• [Task item]
Retype, word for word, every line from the one holding "intros k. specialize (Hls'" through the one holding "Sum n (fun k => fst" in the entries below, both included, and only those lines.

══ Task data

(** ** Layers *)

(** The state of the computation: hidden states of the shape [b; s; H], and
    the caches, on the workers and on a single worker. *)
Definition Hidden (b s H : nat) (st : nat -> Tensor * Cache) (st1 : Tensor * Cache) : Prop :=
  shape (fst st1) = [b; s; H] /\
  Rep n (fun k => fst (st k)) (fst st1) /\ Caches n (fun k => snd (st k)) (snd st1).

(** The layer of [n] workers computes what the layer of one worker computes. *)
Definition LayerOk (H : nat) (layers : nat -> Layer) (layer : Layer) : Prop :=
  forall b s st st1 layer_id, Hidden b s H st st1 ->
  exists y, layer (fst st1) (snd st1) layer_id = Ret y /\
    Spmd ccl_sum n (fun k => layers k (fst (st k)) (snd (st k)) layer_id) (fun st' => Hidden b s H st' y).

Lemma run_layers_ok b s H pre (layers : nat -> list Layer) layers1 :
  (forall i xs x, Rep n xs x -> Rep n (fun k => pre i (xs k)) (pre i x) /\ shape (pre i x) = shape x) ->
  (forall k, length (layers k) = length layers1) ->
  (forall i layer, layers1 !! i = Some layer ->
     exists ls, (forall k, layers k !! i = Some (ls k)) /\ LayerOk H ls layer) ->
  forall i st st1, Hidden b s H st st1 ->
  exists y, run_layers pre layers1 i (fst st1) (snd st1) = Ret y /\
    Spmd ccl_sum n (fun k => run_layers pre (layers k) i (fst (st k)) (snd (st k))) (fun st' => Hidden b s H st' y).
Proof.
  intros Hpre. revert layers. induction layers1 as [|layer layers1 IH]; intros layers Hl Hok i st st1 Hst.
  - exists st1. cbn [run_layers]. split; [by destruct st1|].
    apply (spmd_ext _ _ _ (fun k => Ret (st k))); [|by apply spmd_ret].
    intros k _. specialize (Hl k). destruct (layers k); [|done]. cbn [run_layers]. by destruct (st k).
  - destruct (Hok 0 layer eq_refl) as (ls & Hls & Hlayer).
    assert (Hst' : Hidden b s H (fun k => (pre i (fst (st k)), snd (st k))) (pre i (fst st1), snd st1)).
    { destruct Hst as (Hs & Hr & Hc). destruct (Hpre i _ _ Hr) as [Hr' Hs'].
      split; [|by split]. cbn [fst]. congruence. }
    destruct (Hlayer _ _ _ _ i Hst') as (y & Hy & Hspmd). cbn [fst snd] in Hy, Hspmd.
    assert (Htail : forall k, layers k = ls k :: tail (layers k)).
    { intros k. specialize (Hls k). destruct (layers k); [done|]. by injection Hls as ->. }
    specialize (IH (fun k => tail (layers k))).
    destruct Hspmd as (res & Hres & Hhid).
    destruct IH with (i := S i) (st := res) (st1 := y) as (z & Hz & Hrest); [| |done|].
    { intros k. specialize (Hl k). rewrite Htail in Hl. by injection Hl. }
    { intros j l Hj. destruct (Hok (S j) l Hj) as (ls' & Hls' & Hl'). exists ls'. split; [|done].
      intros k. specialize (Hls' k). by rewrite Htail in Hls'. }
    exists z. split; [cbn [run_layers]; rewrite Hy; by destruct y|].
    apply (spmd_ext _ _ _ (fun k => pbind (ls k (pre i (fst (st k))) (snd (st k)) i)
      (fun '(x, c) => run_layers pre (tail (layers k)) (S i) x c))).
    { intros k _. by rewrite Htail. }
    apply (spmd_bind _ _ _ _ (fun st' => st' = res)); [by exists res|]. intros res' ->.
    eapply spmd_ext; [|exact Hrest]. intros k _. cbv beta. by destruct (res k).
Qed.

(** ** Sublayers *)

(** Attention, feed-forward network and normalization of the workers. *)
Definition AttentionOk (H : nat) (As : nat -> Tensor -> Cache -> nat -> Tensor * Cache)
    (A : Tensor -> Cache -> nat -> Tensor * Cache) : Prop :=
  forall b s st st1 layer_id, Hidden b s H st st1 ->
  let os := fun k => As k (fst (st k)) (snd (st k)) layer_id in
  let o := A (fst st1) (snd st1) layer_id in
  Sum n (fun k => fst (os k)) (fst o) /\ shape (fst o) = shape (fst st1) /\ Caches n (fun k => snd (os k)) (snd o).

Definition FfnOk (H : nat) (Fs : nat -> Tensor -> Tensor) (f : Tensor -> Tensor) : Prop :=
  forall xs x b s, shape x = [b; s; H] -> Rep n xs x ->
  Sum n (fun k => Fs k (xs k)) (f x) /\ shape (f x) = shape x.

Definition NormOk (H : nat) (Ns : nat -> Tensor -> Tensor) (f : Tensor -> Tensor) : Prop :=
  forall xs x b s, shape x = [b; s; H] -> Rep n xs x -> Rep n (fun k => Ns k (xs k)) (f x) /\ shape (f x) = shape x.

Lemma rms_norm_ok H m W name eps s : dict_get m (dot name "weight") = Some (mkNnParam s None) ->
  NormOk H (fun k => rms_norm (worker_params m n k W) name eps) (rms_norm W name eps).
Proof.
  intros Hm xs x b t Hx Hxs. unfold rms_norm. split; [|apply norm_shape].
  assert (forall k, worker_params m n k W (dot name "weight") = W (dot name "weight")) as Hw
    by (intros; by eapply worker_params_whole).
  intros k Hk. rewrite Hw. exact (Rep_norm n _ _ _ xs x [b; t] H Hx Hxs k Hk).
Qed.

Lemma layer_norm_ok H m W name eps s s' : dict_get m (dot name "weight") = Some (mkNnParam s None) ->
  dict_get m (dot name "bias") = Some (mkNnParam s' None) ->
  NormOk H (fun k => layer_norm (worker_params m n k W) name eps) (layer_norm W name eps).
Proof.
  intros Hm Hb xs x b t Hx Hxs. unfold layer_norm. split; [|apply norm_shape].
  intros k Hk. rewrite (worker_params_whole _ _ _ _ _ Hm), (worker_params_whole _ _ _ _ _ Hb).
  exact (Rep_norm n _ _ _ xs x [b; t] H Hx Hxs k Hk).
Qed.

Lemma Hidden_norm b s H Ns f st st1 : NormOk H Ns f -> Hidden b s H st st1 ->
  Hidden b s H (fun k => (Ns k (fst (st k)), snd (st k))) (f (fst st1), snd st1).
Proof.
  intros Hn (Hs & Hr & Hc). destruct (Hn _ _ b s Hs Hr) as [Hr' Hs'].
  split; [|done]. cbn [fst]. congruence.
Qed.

════
══ Task data

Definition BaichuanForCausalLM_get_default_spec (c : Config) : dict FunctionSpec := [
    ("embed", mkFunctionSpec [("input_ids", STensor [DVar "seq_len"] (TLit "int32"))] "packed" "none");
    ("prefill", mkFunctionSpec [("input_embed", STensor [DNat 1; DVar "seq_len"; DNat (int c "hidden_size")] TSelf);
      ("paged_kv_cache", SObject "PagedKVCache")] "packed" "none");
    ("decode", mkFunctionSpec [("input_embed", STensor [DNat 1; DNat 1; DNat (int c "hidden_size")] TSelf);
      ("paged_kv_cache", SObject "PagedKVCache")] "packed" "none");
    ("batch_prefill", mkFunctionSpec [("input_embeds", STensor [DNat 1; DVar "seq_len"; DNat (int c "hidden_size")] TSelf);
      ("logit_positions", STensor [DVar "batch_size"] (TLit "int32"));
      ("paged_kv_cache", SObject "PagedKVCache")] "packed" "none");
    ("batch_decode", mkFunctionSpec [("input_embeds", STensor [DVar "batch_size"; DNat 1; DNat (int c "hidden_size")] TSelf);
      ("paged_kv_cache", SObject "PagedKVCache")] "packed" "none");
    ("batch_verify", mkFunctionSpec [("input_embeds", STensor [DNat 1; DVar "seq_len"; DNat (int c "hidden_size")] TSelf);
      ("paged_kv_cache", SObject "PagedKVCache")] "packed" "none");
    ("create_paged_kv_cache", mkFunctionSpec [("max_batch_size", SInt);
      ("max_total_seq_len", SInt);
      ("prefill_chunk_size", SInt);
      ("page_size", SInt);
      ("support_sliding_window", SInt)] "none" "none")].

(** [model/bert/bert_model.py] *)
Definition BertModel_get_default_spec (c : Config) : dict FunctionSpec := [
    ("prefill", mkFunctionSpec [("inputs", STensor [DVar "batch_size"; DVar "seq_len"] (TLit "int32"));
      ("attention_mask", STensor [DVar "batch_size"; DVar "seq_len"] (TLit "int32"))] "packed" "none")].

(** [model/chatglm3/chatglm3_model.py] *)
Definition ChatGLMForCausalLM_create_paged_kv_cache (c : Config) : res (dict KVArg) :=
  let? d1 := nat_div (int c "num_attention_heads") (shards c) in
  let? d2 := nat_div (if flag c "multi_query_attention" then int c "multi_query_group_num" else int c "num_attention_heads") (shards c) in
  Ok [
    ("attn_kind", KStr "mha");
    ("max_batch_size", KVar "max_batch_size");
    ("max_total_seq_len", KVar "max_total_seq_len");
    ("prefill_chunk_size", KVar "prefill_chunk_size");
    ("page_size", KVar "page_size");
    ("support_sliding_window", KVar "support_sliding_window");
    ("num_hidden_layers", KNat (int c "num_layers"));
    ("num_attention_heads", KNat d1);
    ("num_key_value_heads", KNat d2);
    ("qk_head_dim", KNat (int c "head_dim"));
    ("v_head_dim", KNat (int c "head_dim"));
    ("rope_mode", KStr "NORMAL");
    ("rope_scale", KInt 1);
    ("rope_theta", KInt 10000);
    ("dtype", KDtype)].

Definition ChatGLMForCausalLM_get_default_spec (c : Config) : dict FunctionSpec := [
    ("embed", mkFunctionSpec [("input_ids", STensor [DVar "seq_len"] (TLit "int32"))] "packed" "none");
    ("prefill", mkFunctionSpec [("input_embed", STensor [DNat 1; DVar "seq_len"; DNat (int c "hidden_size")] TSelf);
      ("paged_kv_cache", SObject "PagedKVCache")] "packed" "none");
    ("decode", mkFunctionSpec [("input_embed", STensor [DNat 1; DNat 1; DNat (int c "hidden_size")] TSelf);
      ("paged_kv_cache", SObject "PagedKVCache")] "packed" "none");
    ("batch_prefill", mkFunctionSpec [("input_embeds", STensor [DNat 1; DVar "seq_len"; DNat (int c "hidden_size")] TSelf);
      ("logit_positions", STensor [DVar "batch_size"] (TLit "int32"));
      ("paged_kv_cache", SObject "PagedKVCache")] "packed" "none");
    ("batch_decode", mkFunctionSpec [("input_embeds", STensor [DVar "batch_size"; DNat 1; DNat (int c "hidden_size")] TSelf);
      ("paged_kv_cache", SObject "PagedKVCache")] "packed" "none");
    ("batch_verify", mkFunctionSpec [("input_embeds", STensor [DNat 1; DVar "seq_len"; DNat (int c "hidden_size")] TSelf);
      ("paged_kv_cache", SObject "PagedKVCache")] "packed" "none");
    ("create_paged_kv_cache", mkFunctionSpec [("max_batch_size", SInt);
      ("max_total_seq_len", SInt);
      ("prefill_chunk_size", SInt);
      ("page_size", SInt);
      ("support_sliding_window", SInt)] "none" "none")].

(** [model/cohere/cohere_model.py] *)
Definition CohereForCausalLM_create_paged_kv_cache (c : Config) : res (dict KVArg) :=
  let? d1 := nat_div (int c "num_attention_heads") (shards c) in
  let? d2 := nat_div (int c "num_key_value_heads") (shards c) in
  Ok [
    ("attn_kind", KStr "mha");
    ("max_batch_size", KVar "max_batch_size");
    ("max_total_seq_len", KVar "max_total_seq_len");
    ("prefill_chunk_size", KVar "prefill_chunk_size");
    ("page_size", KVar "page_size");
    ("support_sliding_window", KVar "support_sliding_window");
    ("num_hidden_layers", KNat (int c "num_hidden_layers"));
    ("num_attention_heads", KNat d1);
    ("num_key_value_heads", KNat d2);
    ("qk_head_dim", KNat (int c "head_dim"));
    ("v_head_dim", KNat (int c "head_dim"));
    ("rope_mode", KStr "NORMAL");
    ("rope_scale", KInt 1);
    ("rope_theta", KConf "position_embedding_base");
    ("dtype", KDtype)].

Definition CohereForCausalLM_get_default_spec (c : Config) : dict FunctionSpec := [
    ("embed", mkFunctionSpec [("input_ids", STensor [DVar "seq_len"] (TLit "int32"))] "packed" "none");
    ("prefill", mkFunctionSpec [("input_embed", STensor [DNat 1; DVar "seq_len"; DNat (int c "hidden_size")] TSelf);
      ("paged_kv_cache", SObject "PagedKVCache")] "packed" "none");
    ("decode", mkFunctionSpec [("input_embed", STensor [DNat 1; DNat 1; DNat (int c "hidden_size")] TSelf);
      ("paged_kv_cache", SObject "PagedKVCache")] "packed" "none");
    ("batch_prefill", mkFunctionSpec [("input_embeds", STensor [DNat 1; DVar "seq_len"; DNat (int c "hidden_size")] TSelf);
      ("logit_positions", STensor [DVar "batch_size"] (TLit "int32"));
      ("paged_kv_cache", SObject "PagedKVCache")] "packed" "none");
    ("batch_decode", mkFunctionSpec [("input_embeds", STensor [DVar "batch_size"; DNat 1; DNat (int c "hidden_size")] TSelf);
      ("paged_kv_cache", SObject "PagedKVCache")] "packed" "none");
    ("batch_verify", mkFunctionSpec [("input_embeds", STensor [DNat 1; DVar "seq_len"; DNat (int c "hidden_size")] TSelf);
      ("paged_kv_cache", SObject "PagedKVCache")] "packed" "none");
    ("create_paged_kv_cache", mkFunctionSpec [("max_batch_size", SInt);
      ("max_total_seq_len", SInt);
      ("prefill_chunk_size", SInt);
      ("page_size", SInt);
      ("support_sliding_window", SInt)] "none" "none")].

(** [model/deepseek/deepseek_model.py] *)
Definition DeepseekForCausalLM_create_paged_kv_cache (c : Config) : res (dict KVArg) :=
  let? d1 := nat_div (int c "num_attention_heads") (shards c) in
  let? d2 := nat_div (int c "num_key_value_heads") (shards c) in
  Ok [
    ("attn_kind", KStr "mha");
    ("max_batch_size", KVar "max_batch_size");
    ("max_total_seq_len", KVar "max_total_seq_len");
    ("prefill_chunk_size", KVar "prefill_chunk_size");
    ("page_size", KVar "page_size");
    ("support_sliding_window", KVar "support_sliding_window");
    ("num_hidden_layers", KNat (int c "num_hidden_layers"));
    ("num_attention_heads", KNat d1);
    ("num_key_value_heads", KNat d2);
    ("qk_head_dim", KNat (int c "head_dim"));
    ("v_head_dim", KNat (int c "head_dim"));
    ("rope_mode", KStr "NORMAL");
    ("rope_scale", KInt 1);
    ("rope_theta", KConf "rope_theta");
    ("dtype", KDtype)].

════

• [Solution to the problem]
      intros k. specialize (Hls' k). by rewrite Htail in Hls'. }
    exists z. split; [cbn [run_layers]; rewrite Hy; by destruct y|].
    apply (spmd_ext _ _ _ (fun k => pbind (ls k (pre i (fst (st k))) (snd (st k)) i)
      (fun '(x, c) => run_layers pre (tail (layers k)) (S i) x c))).
    { intros k _. by rewrite Htail. }
    apply (spmd_bind _ _ _ _ (fun st' => st' = res)); [by exists res|]. intros res' ->.
    eapply spmd_ext; [|exact Hrest]. intros k _. cbv beta. by destruct (res k).
Qed.

(** ** Sublayers *)

(** Attention, feed-forward network and normalization of the workers. *)
Definition AttentionOk (H : nat) (As : nat -> Tensor -> Cache -> nat -> Tensor * Cache)
    (A : Tensor -> Cache -> nat -> Tensor * Cache) : Prop :=
  forall b s st st1 layer_id, Hidden b s H st st1 ->
  let os := fun k => As k (fst (st k)) (snd (st k)) layer_id in
  let o := A (fst st1) (snd st1) layer_id in
  Sum n (fun k => fst (os k)) (fst o) /\ shape (fst o) = shape (fst st1) /\ Caches n (fun k => snd (os k)) (snd o).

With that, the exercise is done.